Sennar prese il sacco con le radici e lo aprì. Non ne mancava nessuna e l’orcio era pieno.
Nihal lo guardò. «Io sono sicura che abbiamo mangiato, sono sicura che abbiamo dormito...»
«E io sono altrettanto sicuro che non l’abbiamo fatto.»
La mezzelfo scattò in piedi e sguainò la spada. «C’è qualcuno che sta giocando con noi...» Si guardò intorno, ma non vide nulla.
«Non può che essere il guardiano.»
Nihal si voltò di scatto.
«Che c’è?» chiese Sennar.
«Un rumore. Seguimi.»
Nihal iniziò a salire la scala e Sennar la imitò. Corsero su e giù per i gradini, alla ricerca di qualcosa o qualcuno che potesse tirarli fuori da quell’incubo. Presto però Nihal si rese conto di aver perso la traccia che credeva di avere trovato.
«Niente da fare» disse sconsolata. «Devo essermi sbagliata.» Si voltò e non vide nessuno nella sala. Non riusciva nemmeno a capire da dove fosse entrata. «Sennar...» chiamò debolmente, ma le rispose solo la sua eco. «Sennar!» ripeté con più decisione. Nulla. «Sennar!» gridò, poi iniziò a correre a perdifiato.
Dove sono? Che fine ha fatto Sennar?
Era talmente fuori di sé che non badò a dove andava e non si accorse che la luce si faceva sempre più fioca, fino a scomparire del tutto. Infine fu sola, nel buio più totale. Non sapeva quanto fosse grande la sala dove si trovava, né che forma avesse. Non sapeva da dov’era entrata. Si fermò e il cuore iniziò a batterle all’impazzata. Fu presa dal panico. Tese le braccia al buio per cercare una parete, ma le sue dita toccarono l’aria.
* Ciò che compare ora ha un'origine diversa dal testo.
(* ===== verification/Lldp.v ===== *)
(** * Link layer discovery frames (ryu/lib/packet/lldp.py)

    The TLVs of an LLDP data unit, their constructors, [serialize] and the parser
    that walks over them; [with_lldp] adds the class to the header classes a
    packet is decoded with. *)

From Stdlib Require Import ZArith Lia.
From stdpp Require Import base list gmap strings numbers.
From S2P Require Import Prelude Struct PktUtils PktHeaders PktTransport Packet.

Local Ltac Zify.zify_post_hook ::= Z.div_mod_to_equations.

Definition LLDP_MAC_NEAREST_BRIDGE : string := "01:80:c2:00:00:0e".

Definition LLDP_TLV_TYPELEN_STR : string := "!H".
Definition LLDP_TLV_SIZE : nat := 2.
Definition LLDP_TLV_TYPE_MASK : Z := 0xfe00.
Definition LLDP_TLV_TYPE_SHIFT : Z := 9.
Definition LLDP_TLV_LENGTH_MASK : Z := 0x01ff.

Definition LLDP_TLV_END : Z := 0.
Definition LLDP_TLV_CHASSIS_ID : Z := 1.
Definition LLDP_TLV_PORT_ID : Z := 2.
Definition LLDP_TLV_TTL : Z := 3.
Definition LLDP_TLV_PORT_DESCRIPTION : Z := 4.
Definition LLDP_TLV_SYSTEM_NAME : Z := 5.
Definition LLDP_TLV_SYSTEM_DESCRIPTION : Z := 6.
Definition LLDP_TLV_SYSTEM_CAPABILITIES : Z := 7.
Definition LLDP_TLV_MANAGEMENT_ADDRESS : Z := 8.
Definition LLDP_TLV_ORGANIZATIONALLY_SPECIFIC : Z := 127.

(** ** TLV objects *)

(** The attributes of the TLV classes beside [typelen] and [len].  [info] of an
    organizationally specific TLV is set by the constructor only. *)
Inductive tlv_body :=
  | End
  | ChassisID (subtype : Z) (chassis_id : bytes)
  | PortID (subtype : Z) (port_id : bytes)
  | TTL (ttl : Z)
  | PortDescription (port_description : bytes)
  | SystemName (system_name : bytes)
  | SystemDescription (system_description : bytes)
  | SystemCapabilities (subtype system_cap enabled_cap : Z)
  | ManagementAddress (addr_len addr_subtype : Z) (addr : bytes)
      (intf_subtype intf_num oid_len : Z) (oid : bytes)
  | OrganizationallySpecific (oui : bytes) (subtype : Z) (info : option bytes).

Record tlv := Tlv { typelen : Z; len : Z; body : tlv_body }.

#[global] Instance tlv_body_eq_dec : EqDecision tlv_body.
Proof. solve_decision. Defined.

#[global] Instance tlv_eq_dec : EqDecision tlv.
Proof. solve_decision. Defined.

Definition tlv_type (b : tlv_body) : Z :=
  match b with
  | End => LLDP_TLV_END
  | ChassisID _ _ => LLDP_TLV_CHASSIS_ID
  | PortID _ _ => LLDP_TLV_PORT_ID
  | TTL _ => LLDP_TLV_TTL
  | PortDescription _ => LLDP_TLV_PORT_DESCRIPTION
  | SystemName _ => LLDP_TLV_SYSTEM_NAME
  | SystemDescription _ => LLDP_TLV_SYSTEM_DESCRIPTION
  | SystemCapabilities _ _ _ => LLDP_TLV_SYSTEM_CAPABILITIES
  | ManagementAddress _ _ _ _ _ _ _ => LLDP_TLV_MANAGEMENT_ADDRESS
  | OrganizationallySpecific _ _ _ => LLDP_TLV_ORGANIZATIONALLY_SPECIFIC
  end.

(** [_LEN_MIN] and [_LEN_MAX] of the classes *)
Definition len_bounds (b : tlv_body) : Z * Z :=
  match b with
  | End => (0, 511)
  | ChassisID _ _ | PortID _ _ => (2, 256)
  | TTL _ => (2, 2)
  | PortDescription _ | SystemName _ | SystemDescription _ => (0, 255)
  | SystemCapabilities _ _ _ => (5, 5)
  | ManagementAddress _ _ _ _ _ _ _ => (9, 167)
  | OrganizationallySpecific _ _ _ => (4, 511)
  end.

Definition _len_valid (b : tlv_body) (len : Z) : bool :=
  ((len_bounds b).1 <=? len) && (len <=? (len_bounds b).2).

(** The comparisons are joined by [or]. *)
Definition _addr_len_valid (addr_len : Z) : bool := (1 <=? addr_len) || (addr_len <=? 31).

Definition _oid_len_valid (oid_len : Z) : bool := (0 <=? oid_len) && (oid_len <=? 128).

(** *** Constructors called with keyword arguments *)

Definition make (b : tlv_body) (len : Z) : res tlv :=
  py_assert (_len_valid b len) ;;
  Ok (Tlv (Z.lor (Z.shiftl (tlv_type b) LLDP_TLV_TYPE_SHIFT) len) len b).

Definition new_End : tlv := Tlv 0 0 End.

Definition new_ChassisID (subtype : Z) (chassis_id : bytes) : res tlv :=
  make (ChassisID subtype chassis_id) (1 + Z.of_nat (length chassis_id)).

Definition new_PortID (subtype : Z) (port_id : bytes) : res tlv :=
  make (PortID subtype port_id) (1 + Z.of_nat (length port_id)).

Definition new_TTL (ttl : Z) : res tlv := make (TTL ttl) 2.

Definition new_PortDescription (d : bytes) : res tlv :=
  make (PortDescription d) (Z.of_nat (length d)).
(** An unknown header makes the lookup yield [None], which is then called. *)
Definition make (header : Z) (value : fval) (mask : option fval) : res t :=
  match _FIELDS_HEADERS header with
  | Some c => Ok (init c header value mask)
  | None => Err TypeError
  end.

(** *** Serialization: the buffer and [self.length] *)

(** One positional argument of [struct.pack]; [None] and a list are no such values. *)
Definition pack_arg (v : option fval) : list pyval :=
  match v with Some (FInt i) => [VInt i] | Some (FBytes b) => [VBytes b] | _ => [] end.

Definition _put_header (f : t) (buf : bytes) (offset : nat) : res (bytes * nat) :=
  buf ← msg_pack_into "!I" buf offset [VInt (header f)]; Ok (buf, 4%nat).

(** [_put] packs the value, which [MTPbbIsid] splits into three bytes. *)
Definition _put (f : t) (c : mtcls) (buf : bytes) (offset : nat) (v : option fval)
    (length : nat) : res (bytes * nat) :=
  buf ← match mt_kind c with
        | MTPbb =>
            match v with
            | Some (FInt i) =>
                msg_pack_into (pack_str c) buf offset
                  [VInt (Z.land (Z.shiftr i 16) 0xff); VInt (Z.land (Z.shiftr i 8) 0xff);
                   VInt (Z.land (Z.shiftr i 0) 0xff)]
            | _ => Err TypeError
            end
        | _ => msg_pack_into (pack_str c) buf offset (pack_arg v)
        end;
  Ok (buf, length + Z.to_nat (n_bytes f))%nat.

Definition put (f : t) (c : mtcls) (buf : bytes) (offset : nat) (v : option fval) :
    res (bytes * nat) :=
  '(buf, length) ← _put_header f buf offset;
  _put f c buf (offset + length) v length.

Definition put_w (f : t) (c : mtcls) (buf : bytes) (offset : nat) (v m : option fval) :
    res (bytes * nat) :=
  '(buf, length) ← _put_header f buf offset;
  '(buf, length) ← _put f c buf (offset + length) v length;
  _put f c buf (offset + length) m length.

(** [*value] of something that is not a sequence raises; the characters of a byte
    string are no integers. *)
Definition _putv6 (f : t) (c : mtcls) (buf : bytes) (offset : nat) (v : fval) (length : nat) :
    res (bytes * nat) :=
  buf ← match v with
        | FList l => msg_pack_into (pack_str c) buf offset (VInt <$> l)
        | FBytes _ => Err StructError
        | FInt _ => Err TypeError
        end;
  Ok (buf, length + Z.to_nat (n_bytes f))%nat.

Definition putv6 (f : t) (c : mtcls) (buf : bytes) (offset : nat) (v : fval)
    (m : option fval) : res (bytes * nat) :=
  '(buf, length) ← _put_header f buf offset;
  '(buf, length) ← _putv6 f c buf (offset + length) v length;
  match m with
  | Some m => if truthy m then _putv6 f c buf (offset + length) m length else Ok (buf, length)
  | None => Ok (buf, length)
  end.
(** The fixed part of [OFPActionHeader.serialize] and of the classes that pack one
    more value: the buffer and [len]. *)
Definition pack_fixed (fmt : string) (buf : bytes) (offset : nat) (type_ len : Z)
    (vals : list Z) : res (bytes * nat) :=
  buf ← msg_pack_into fmt buf offset (VInt type_ :: VInt len :: (VInt <$> vals));
  Ok (buf, Z.to_nat len).

(** [msg_pack_into("%dx" % n, buf, offset)] *)
Definition pack_pad (n : nat) (buf : bytes) (offset : nat) : res bytes :=
  fmsg_pack_into (Format Big [Fx n]) buf offset [].

Definition set_field_serialize (kv : option (string * option uval))
    (field : option MatchField.t) (buf : bytes) (offset : nat) : res (bytes * nat) :=
  match kv with
  | Some (key, value) =>
      f ← _from_user key (Plain value);
      '(buf, len_) ← serialize_ifield f buf (offset + 4);
      let len := round_up (4 + Z.of_nat len_) 8 in
      buf ← msg_pack_into "!HH" buf offset [VInt OFPAT_SET_FIELD; VInt len];
      let pad_len := len - (4 + Z.of_nat len_) in
      buf ← pack_pad (Z.to_nat pad_len) buf (offset + 4 + len_);
      Ok (buf, Z.to_nat len)
  | None =>
      match field with
      | None => Err AttributeError
      | Some f =>
          let len_ := OFP_ACTION_SET_FIELD_SIZE + MatchField.oxm_len f in
          let len := round_up len_ 8 in
          let pad_len := len - len_ in
          buf ← msg_pack_into "!HH" buf offset [VInt OFPAT_SET_FIELD; VInt len];
          '(buf, _) ← MatchField.serialize f buf (offset + 4);
          buf ← pack_pad (Z.to_nat pad_len) buf (offset + Z.to_nat len_);
          Ok (buf, Z.to_nat len)
      end
  end.

(** The common end of the Nicira serializers: the experimenter header, the subtype
    and the data, which is not padded. *)
Definition nx_serialize (subtype : Z) (data : bytes) (buf : bytes) (offset : nat) :
    res (bytes * nat) :=
  let payload_offset := (OFP_ACTION_EXPERIMENTER_HEADER_SIZE + calcsize "!H")%nat in
  let len := round_up (Z.of_nat (payload_offset + length data)) 8 in
  buf ← msg_pack_into OFP_ACTION_EXPERIMENTER_HEADER_PACK_STR buf offset
          [VInt OFPAT_EXPERIMENTER; VInt len; VInt NX_EXPERIMENTER_ID];
  buf ← msg_pack_into "!H" buf (offset + OFP_ACTION_EXPERIMENTER_HEADER_SIZE) [VInt subtype];
  buf ← fmsg_pack_into (Format Big [Fs (length data)]) buf (offset + payload_offset)
          [VBytes data];
  Ok (buf, Z.to_nat len).

Definition NXActionRegMove_fmt : string := "!HHH".
Definition NXActionLearn_fmt : string := "!HHHQHBxHH".
Definition NXActionConjunction_fmt : string := "!BBI".
Definition NXActionResubmitTable_fmt : string := "!HB3x".
Definition NXActionCT_fmt : string := "!HIHB3xH".

Fixpoint serialize (a : t) (buf : bytes) (offset : nat) {struct a} : res (bytes * nat) :=
  match a with
  | OFPActionOutput port max_len =>
      pack_fixed OFP_ACTION_OUTPUT_PACK_STR buf offset OFPAT_OUTPUT OFP_ACTION_OUTPUT_SIZE
        [port; max_len]
  | OFPActionGroup group_id =>
      pack_fixed OFP_ACTION_GROUP_PACK_STR buf offset OFPAT_GROUP OFP_ACTION_GROUP_SIZE [group_id]
  | OFPActionSetQueue queue_id =>
      pack_fixed OFP_ACTION_SET_QUEUE_PACK_STR buf offset OFPAT_SET_QUEUE
        OFP_ACTION_SET_QUEUE_SIZE [queue_id]
  | OFPActionSetMplsTtl ttl =>
      pack_fixed OFP_ACTION_MPLS_TTL_PACK_STR buf offset OFPAT_SET_MPLS_TTL
        OFP_ACTION_MPLS_TTL_SIZE [ttl]
  | OFPActionDecMplsTtl =>
      pack_fixed OFP_ACTION_HEADER_PACK_STR buf offset OFPAT_DEC_MPLS_TTL OFP_ACTION_HEADER_SIZE []
  | OFPActionSetNwTtl ttl =>
      pack_fixed OFP_ACTION_NW_TTL_PACK_STR buf offset OFPAT_SET_NW_TTL OFP_ACTION_NW_TTL_SIZE [ttl]
  | OFPActionDecNwTtl =>
      pack_fixed OFP_ACTION_HEADER_PACK_STR buf offset OFPAT_DEC_NW_TTL OFP_ACTION_HEADER_SIZE []
  | OFPActionCopyTtlOut =>
      pack_fixed OFP_ACTION_HEADER_PACK_STR buf offset OFPAT_COPY_TTL_OUT OFP_ACTION_HEADER_SIZE []
  | OFPActionCopyTtlIn =>
      pack_fixed OFP_ACTION_HEADER_PACK_STR buf offset OFPAT_COPY_TTL_IN OFP_ACTION_HEADER_SIZE []
  | OFPActionPushVlan ethertype =>
      pack_fixed OFP_ACTION_PUSH_PACK_STR buf offset OFPAT_PUSH_VLAN OFP_ACTION_PUSH_SIZE [ethertype]
  | OFPActionPushMpls ethertype =>
      pack_fixed OFP_ACTION_PUSH_PACK_STR buf offset OFPAT_PUSH_MPLS OFP_ACTION_PUSH_SIZE [ethertype]
  | OFPActionPopVlan =>
      pack_fixed OFP_ACTION_HEADER_PACK_STR buf offset OFPAT_POP_VLAN OFP_ACTION_HEADER_SIZE []
  | OFPActionPopMpls ethertype =>
      pack_fixed OFP_ACTION_POP_MPLS_PACK_STR buf offset OFPAT_POP_MPLS OFP_ACTION_POP_MPLS_SIZE
        [ethertype]
  | OFPActionSetField kv field => set_field_serialize kv field buf offset
  | OFPActionPushPbb ethertype =>
      pack_fixed OFP_ACTION_PUSH_PACK_STR buf offset OFPAT_PUSH_PBB OFP_ACTION_PUSH_SIZE [ethertype]
  | OFPActionPopPbb =>
      pack_fixed OFP_ACTION_HEADER_PACK_STR buf offset OFPAT_POP_PBB OFP_ACTION_HEADER_SIZE []
  | OFPActionExperimenterUnknown a =>
      buf ← ActionExperimenterUnknown.serialize a buf offset;
      Ok (buf, ActionExperimenterUnknown.len a)
  | NXActionRegMove src_field dst_field n_bits src_ofs dst_ofs =>
      data ← msg_pack_into NXActionRegMove_fmt [] 0 [VInt n_bits; VInt src_ofs; VInt dst_ofs];
      n ← _from_user_header src_field;
      '(data, _) ← FlowSpec.serialize_header n data (length data);
      n ← _from_user_header dst_field;
      '(data, _) ← FlowSpec.serialize_header n data (length data);
      nx_serialize NXAST_REG_MOVE data buf offset
  | NXActionLearn table_id specs idle hard priority cookie flags fin_idle fin_hard =>
      data ← msg_pack_into NXActionLearn_fmt [] 0
        [VInt idle; VInt hard; VInt priority; VInt cookie; VInt flags; VInt table_id;
         VInt fin_idle; VInt fin_hard];
      data ← foldM (fun data s => b ← FlowSpec.serialize s; Ok (data ++ b)) data specs;
      nx_serialize NXAST_LEARN data buf offset
  | NXActionConjunction clause n_clauses id =>
      data ← msg_pack_into NXActionConjunction_fmt [] 0 [VInt clause; VInt n_clauses; VInt id];
      nx_serialize NXAST_CONJUNCTION data buf offset
  | NXActionResubmitTable in_port table_id =>
      data ← msg_pack_into NXActionResubmitTable_fmt [] 0 [VInt in_port; VInt table_id];
      nx_serialize NXAST_RESUBMIT_TABLE data buf offset
  | NXActionCT flags zone_src zone_ofs_nbits recirc_table alg actions =>
      data ← msg_pack_into NXActionCT_fmt [] 0
        [VInt flags; VInt zone_src; VInt zone_ofs_nbits; VInt recirc_table; VInt alg];
      data ← foldM (fun data a => '(data, _) ← serialize a data (length data); Ok data)
               data actions;
      nx_serialize NXAST_CT data buf offset
  end.

(** *** Parsing: the object and its [len] *)

Definition unpack1 {A} (fmt : string) (buf : bytes) (offset : nat) (k : Z -> A) : res A :=
  vs ← unpack_from fmt buf offset;
  match vs with [VInt _; VInt _; VInt x] => Ok (k x) | _ => Err ValueError end.

Definition unpack0 {A} (buf : bytes) (offset : nat) (a : A) : res A :=
  vs ← unpack_from OFP_ACTION_HEADER_PACK_STR buf offset;
  match vs with [VInt _; VInt _] => Ok a | _ => Err ValueError end.

(** The classes of one fixed format keep the length of their class, whatever the
    wire says. *)
Definition fixed_parser (type_ : Z) : option (bytes -> nat -> res (t * Z)) :=
  if type_ =? OFPAT_OUTPUT then Some (fun buf off =>
    a ← ActionOutput.parser buf off;
    Ok (OFPActionOutput (ActionOutput.port a) (ActionOutput.max_len a), OFP_ACTION_OUTPUT_SIZE))
  else if type_ =? OFPAT_GROUP then Some (fun buf off =>
    unpack1 OFP_ACTION_GROUP_PACK_STR buf off (fun x => (OFPActionGroup x, OFP_ACTION_GROUP_SIZE)))
  else if type_ =? OFPAT_SET_QUEUE then Some (fun buf off =>
    unpack1 OFP_ACTION_SET_QUEUE_PACK_STR buf off
      (fun x => (OFPActionSetQueue x, OFP_ACTION_SET_QUEUE_SIZE)))
  else if type_ =? OFPAT_SET_MPLS_TTL then Some (fun buf off =>
    unpack1 OFP_ACTION_MPLS_TTL_PACK_STR buf off
      (fun x => (OFPActionSetMplsTtl x, OFP_ACTION_MPLS_TTL_SIZE)))
  else if type_ =? OFPAT_DEC_MPLS_TTL then Some (fun buf off =>
    unpack0 buf off (OFPActionDecMplsTtl, OFP_ACTION_HEADER_SIZE))
  else if type_ =? OFPAT_SET_NW_TTL then Some (fun buf off =>
    unpack1 OFP_ACTION_NW_TTL_PACK_STR buf off
      (fun x => (OFPActionSetNwTtl x, OFP_ACTION_NW_TTL_SIZE)))
  else if type_ =? OFPAT_DEC_NW_TTL then Some (fun buf off =>
    unpack0 buf off (OFPActionDecNwTtl, OFP_ACTION_HEADER_SIZE))
  else if type_ =? OFPAT_COPY_TTL_OUT then Some (fun buf off =>
    unpack0 buf off (OFPActionCopyTtlOut, OFP_ACTION_HEADER_SIZE))
  else if type_ =? OFPAT_COPY_TTL_IN then Some (fun buf off =>
    unpack0 buf off (OFPActionCopyTtlIn, OFP_ACTION_HEADER_SIZE))
  else if type_ =? OFPAT_PUSH_VLAN then Some (fun buf off =>
    unpack1 OFP_ACTION_PUSH_PACK_STR buf off (fun x => (OFPActionPushVlan x, OFP_ACTION_PUSH_SIZE)))
  else if type_ =? OFPAT_PUSH_MPLS then Some (fun buf off =>
    unpack1 OFP_ACTION_PUSH_PACK_STR buf off (fun x => (OFPActionPushMpls x, OFP_ACTION_PUSH_SIZE)))
  else if type_ =? OFPAT_POP_VLAN then Some (fun buf off =>
    unpack0 buf off (OFPActionPopVlan, OFP_ACTION_HEADER_SIZE))
  else if type_ =? OFPAT_POP_MPLS then Some (fun buf off =>
    unpack1 OFP_ACTION_POP_MPLS_PACK_STR buf off
      (fun x => (OFPActionPopMpls x, OFP_ACTION_POP_MPLS_SIZE)))
  else if type_ =? OFPAT_PUSH_PBB then Some (fun buf off =>
    unpack1 OFP_ACTION_PUSH_PACK_STR buf off (fun x => (OFPActionPushPbb x, OFP_ACTION_PUSH_SIZE)))
  else if type_ =? OFPAT_POP_PBB then Some (fun buf off =>
    unpack0 buf off (OFPActionPopPbb, OFP_ACTION_HEADER_SIZE))
  else None.

(** [OFPActionSetField.parser]: a masked field violates the constructor's
    assertion. *)
Definition set_field_parser (buf : bytes) (offset : nat) : res (t * Z) :=
  vs ← unpack_from OFP_ACTION_SET_FIELD_PACK_STR buf offset;
  match vs with
  | [VInt type_; VInt len_] =>
      '(n, value, mask, _) ← parse buf (offset + 4);
      '(k, uv) ← _to_user n (Some value) mask;
      a ← set_field_init [(k, uv)];
      '(f, _) ← MatchField.parser buf (offset + 4);
      match a with
      | OFPActionSetField kv _ => Ok (OFPActionSetField kv (Some f), len_)
      | _ => Err TypeError
      end
  | _ => Err ValueError
  end.

(** [NXActionRegMove.parse] *)
Definition reg_move_parse (buf : bytes) : res t :=
  vs ← unpack_from NXActionRegMove_fmt buf 0;
  match vs with
  | [VInt n_bits; VInt src_ofs; VInt dst_ofs] =>
      let rest := drop (calcsize NXActionRegMove_fmt) buf in
      '(n, len) ← parse_header rest 0;
      src_field ← _to_user_header n;
      let rest := drop (Z.to_nat len) rest in
      '(n, _) ← parse_header rest 0;
      dst_field ← _to_user_header n;
      Ok (NXActionRegMove src_field dst_field n_bits src_ofs dst_ofs)
  | _ => Err ValueError
  end.

(** [NXActionLearn.parse] *)
Definition learn_parse (buf : bytes) : res t :=
  vs ← unpack_from NXActionLearn_fmt buf 0;
  match vs with
  | [VInt idle; VInt hard; VInt priority; VInt cookie; VInt flags; VInt table_id;
     VInt fin_idle; VInt fin_hard] =>
      let rest := drop (calcsize NXActionLearn_fmt) buf in
      specs ← FlowSpec.parse_specs (length rest) rest;
      Ok (NXActionLearn table_id specs idle hard priority cookie flags fin_idle fin_hard)
  | _ => Err ValueError
  end.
«Dove sono? Sennar! Sennar! Dove sei?» Avvertì una presenza e allungò la spada innanzi a sé. «Chi sei?» urlò.
Una debole luce illuminò lo spazio intorno a lei e si udì una voce.
«Benvenuta.»
«Dov’è Sennar?» chiese Nihal, prima ancora di domandarsi dove fosse e con chi stesse parlando.
«È al sicuro, sta visitando il mio palazzo» disse la voce.
Nihal si guardò intorno, ansiosa. Sulle pareti della stanza si aprivano ampie arcate sorrette da massicce colonne. Ce n’era perfino una sul tetto. Attraverso di esse Nihal poteva vedere il cielo notturno: aveva un aspetto strano, luminoso, ed era denso di enormi stelle e pianeti che lei non conosceva.
«Portami da Sennar, ti prego...» implorò.
Dall’arcata sul tetto emerse la figura di una vecchia, i lunghi capelli bianchi annodati in una candida coda. Aveva un volto sereno ma severo e portava una lunga veste bianca, stretta in vita da una corda argentata. Incedeva maestosa e la prima cosa che Nihal notò furono i suoi occhi, d’un blu profondo.
«Lui è al sicuro, non vedi?» disse.
Attraverso un’arcata, Nihal vide il mago che saliva una scala.
«Perché non parliamo un po’ io e te da sole, Sheireen?» aggiunse la vecchia.
Quando udì quel nome, Nihal trasalì.
La vecchia ricomparve in un’altra arcata, al suo fianco. «Perdonami, non avrei dovuto chiamarti con il nome che odi. Tu sei Nihal, vero?»
«Chi sei?» chiese la ragazza.
«Thoolan» rispose la vecchia «la guardiana del Tempo, colei che custodisce la quarta pietra che tu brami, perché è per questo che sei qui, giusto?» Indicò con il dito una gemma grigia che le brillava sulla fronte, fra gli occhi.
Nihal si sentì sollevata. «Sì, è per questo che sono venuta» disse con più calma.
«Bene» continuò Thoolan «perché io ho intenzione di dartela, non temere. Credo che tu molto più d’altri ne sia degna.» Tacque un istante, poi aggiunse, quasi a mezza voce: «Se la vuoi te la darò».
Finalmente un guardiano ragionevole, pensò Nihal. «Allora dammela e lasciami andare. Questo luogo mi rende nervosa.»
La vecchia sorrise. «Posso capirti... Io invece lo amo. Qui è tutto come io desidero: il tempo, lo spazio, la vita.»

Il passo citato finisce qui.